In the entries below, find every line holding the string "requested" and collect it.

» DATA FOR THIS EXERCISE:
*** Block opens ***
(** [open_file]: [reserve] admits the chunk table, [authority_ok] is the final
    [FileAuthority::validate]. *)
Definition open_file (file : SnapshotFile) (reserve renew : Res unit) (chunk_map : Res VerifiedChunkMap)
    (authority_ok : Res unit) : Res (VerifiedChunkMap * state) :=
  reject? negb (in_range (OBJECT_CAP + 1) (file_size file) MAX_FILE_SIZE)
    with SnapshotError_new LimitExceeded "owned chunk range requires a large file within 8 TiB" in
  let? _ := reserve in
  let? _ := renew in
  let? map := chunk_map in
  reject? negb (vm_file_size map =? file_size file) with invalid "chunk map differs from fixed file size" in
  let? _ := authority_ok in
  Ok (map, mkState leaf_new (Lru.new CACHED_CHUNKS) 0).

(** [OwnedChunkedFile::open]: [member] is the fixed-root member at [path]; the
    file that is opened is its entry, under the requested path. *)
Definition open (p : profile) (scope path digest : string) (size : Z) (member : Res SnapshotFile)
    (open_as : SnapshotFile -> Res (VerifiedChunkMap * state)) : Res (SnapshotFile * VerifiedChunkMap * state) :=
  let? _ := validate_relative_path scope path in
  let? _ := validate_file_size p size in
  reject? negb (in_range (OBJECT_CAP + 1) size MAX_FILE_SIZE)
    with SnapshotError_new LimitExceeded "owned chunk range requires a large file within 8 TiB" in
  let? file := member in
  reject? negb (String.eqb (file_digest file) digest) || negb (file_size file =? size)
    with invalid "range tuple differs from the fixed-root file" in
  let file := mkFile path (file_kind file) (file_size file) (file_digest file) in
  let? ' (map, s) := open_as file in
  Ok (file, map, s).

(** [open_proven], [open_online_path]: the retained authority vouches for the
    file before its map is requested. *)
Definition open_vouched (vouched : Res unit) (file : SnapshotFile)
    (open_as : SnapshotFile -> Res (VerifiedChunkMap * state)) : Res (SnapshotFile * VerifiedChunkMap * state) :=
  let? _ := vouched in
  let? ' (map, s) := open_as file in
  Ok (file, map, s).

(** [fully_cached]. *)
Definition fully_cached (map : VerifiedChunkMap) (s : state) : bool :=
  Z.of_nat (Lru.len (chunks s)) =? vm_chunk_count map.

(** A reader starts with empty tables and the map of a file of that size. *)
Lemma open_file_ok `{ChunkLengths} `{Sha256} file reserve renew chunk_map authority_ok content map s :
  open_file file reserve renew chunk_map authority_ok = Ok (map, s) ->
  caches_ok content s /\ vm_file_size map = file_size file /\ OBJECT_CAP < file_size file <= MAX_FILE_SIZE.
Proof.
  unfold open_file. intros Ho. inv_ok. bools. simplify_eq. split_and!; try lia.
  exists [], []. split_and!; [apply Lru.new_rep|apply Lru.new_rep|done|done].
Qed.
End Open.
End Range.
*** Block closes ***
*** Block opens ***
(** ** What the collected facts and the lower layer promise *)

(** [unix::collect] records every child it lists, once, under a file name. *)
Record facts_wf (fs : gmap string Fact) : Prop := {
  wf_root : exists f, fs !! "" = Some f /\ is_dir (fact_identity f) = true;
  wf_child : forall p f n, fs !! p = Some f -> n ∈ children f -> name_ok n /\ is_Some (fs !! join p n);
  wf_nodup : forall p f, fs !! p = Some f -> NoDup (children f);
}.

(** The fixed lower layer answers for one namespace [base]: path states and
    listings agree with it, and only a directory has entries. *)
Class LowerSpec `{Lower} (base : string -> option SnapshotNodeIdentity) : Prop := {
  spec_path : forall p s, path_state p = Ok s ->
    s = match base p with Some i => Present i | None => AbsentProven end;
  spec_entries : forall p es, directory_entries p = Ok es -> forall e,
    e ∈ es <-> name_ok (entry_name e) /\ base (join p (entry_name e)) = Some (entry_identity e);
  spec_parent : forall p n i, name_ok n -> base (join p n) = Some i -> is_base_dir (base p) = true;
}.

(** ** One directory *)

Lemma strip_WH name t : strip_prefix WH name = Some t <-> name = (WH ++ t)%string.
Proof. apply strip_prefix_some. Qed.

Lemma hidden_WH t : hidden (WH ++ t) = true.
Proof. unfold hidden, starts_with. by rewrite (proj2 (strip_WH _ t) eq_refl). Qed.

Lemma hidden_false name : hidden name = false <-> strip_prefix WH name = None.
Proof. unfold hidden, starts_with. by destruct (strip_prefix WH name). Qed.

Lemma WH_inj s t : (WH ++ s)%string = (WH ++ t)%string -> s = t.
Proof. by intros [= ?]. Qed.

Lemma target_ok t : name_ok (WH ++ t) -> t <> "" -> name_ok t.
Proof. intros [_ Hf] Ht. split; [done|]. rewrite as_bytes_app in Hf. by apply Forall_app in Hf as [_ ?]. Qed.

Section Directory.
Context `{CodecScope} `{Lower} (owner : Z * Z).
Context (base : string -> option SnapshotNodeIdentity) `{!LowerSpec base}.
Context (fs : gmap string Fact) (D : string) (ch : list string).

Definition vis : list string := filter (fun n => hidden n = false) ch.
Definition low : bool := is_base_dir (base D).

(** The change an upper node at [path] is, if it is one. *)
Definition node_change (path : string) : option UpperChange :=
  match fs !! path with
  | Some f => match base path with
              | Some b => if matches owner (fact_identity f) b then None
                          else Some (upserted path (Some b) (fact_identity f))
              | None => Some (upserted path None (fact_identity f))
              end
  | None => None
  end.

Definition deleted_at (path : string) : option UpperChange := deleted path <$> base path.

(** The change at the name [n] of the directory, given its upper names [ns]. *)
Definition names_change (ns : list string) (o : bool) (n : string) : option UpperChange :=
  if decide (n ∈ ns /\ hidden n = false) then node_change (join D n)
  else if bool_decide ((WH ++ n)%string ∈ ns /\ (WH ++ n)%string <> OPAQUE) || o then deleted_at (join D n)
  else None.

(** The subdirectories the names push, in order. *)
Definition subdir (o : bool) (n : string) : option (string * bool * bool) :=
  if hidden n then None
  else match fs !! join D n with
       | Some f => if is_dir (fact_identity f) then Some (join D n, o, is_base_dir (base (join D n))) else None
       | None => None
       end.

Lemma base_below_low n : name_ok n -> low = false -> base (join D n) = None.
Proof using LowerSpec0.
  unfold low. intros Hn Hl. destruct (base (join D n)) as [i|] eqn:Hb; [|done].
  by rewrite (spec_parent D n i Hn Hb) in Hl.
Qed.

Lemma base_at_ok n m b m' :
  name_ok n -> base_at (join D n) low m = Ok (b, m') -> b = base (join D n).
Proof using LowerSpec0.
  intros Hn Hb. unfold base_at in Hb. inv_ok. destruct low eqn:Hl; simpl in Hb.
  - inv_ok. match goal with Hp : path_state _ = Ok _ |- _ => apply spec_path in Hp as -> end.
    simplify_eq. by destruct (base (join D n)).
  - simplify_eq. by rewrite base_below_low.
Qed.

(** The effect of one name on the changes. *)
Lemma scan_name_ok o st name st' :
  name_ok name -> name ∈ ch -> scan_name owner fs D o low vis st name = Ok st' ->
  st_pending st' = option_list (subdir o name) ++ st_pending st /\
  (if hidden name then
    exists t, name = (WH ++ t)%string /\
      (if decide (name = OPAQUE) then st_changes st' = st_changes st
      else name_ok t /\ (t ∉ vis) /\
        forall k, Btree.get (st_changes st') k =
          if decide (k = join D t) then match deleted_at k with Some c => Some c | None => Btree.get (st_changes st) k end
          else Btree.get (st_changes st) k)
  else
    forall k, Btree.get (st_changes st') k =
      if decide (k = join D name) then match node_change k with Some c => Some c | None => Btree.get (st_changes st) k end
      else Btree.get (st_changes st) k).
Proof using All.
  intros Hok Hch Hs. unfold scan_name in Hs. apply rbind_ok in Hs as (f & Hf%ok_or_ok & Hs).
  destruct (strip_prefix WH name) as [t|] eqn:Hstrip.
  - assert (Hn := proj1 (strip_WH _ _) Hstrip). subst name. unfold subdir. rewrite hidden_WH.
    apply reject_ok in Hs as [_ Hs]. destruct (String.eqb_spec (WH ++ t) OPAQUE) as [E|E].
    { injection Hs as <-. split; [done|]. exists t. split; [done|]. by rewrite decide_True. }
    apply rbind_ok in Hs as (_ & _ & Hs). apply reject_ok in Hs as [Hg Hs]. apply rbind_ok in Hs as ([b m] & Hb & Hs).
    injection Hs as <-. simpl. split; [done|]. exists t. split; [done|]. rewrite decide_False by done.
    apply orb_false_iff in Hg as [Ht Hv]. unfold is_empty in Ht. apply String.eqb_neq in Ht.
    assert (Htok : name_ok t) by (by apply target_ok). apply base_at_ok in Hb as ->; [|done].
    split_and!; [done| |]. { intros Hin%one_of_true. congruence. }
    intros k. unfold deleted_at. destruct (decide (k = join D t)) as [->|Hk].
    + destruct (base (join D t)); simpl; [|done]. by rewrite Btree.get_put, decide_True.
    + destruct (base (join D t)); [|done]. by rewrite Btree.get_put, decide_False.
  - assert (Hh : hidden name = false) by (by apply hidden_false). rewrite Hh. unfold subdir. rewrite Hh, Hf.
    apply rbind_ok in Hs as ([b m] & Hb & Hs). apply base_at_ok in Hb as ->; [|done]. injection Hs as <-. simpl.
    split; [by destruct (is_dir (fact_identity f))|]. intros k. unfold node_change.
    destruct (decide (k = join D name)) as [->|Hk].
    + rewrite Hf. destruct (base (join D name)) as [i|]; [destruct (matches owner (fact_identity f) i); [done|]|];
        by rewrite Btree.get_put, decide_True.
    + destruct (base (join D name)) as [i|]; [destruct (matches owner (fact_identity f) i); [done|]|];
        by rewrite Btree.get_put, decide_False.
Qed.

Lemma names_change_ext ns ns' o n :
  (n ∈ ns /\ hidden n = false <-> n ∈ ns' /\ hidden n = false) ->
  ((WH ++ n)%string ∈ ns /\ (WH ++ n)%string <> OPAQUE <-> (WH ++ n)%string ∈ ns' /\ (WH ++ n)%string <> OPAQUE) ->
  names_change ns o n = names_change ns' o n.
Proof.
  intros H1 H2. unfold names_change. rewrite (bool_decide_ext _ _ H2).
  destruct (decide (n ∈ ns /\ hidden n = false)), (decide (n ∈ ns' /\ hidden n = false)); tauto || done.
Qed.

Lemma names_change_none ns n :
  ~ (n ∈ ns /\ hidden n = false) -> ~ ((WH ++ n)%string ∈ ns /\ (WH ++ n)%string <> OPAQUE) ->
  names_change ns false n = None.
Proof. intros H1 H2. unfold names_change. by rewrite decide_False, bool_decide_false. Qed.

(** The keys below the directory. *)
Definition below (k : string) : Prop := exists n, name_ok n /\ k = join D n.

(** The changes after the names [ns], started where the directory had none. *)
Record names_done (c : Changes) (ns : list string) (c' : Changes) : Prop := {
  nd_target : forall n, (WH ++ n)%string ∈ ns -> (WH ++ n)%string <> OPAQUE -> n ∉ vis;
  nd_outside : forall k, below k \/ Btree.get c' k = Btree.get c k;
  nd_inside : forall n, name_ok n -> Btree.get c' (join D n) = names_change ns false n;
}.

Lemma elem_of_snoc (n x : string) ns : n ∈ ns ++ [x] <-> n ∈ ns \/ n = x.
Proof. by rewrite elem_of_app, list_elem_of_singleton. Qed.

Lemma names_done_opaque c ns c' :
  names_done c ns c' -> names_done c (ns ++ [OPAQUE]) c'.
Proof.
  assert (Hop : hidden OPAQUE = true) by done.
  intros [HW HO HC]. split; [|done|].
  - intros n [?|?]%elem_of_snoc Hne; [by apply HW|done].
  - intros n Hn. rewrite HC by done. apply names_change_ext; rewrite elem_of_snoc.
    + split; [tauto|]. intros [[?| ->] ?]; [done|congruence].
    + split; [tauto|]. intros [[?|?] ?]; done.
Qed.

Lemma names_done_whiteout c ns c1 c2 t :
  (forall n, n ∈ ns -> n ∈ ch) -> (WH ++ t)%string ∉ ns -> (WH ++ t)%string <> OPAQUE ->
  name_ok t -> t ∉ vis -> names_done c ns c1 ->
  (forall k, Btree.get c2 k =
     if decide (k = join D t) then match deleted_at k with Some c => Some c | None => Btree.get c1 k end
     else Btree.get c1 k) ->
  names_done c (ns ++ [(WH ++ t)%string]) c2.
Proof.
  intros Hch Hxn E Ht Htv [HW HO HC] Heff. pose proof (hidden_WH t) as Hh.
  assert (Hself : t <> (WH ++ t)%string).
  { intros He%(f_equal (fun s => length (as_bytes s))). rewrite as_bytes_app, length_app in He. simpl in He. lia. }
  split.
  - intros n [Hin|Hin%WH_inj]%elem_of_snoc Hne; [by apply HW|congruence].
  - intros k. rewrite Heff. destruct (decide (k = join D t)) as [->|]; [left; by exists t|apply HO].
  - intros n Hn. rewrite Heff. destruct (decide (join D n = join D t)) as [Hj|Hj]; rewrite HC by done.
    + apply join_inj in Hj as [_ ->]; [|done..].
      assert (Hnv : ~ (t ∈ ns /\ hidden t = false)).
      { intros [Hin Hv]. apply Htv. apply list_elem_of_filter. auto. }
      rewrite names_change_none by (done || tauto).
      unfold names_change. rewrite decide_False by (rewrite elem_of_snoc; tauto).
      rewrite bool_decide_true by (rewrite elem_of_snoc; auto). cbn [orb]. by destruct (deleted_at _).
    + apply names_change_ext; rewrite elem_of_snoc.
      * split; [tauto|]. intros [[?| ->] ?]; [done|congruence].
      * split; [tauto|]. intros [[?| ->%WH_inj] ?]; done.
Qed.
*** Block closes ***
» RESULT BELOW:
    file that is opened is its entry, under the requested path. *)
    file before its map is requested. *)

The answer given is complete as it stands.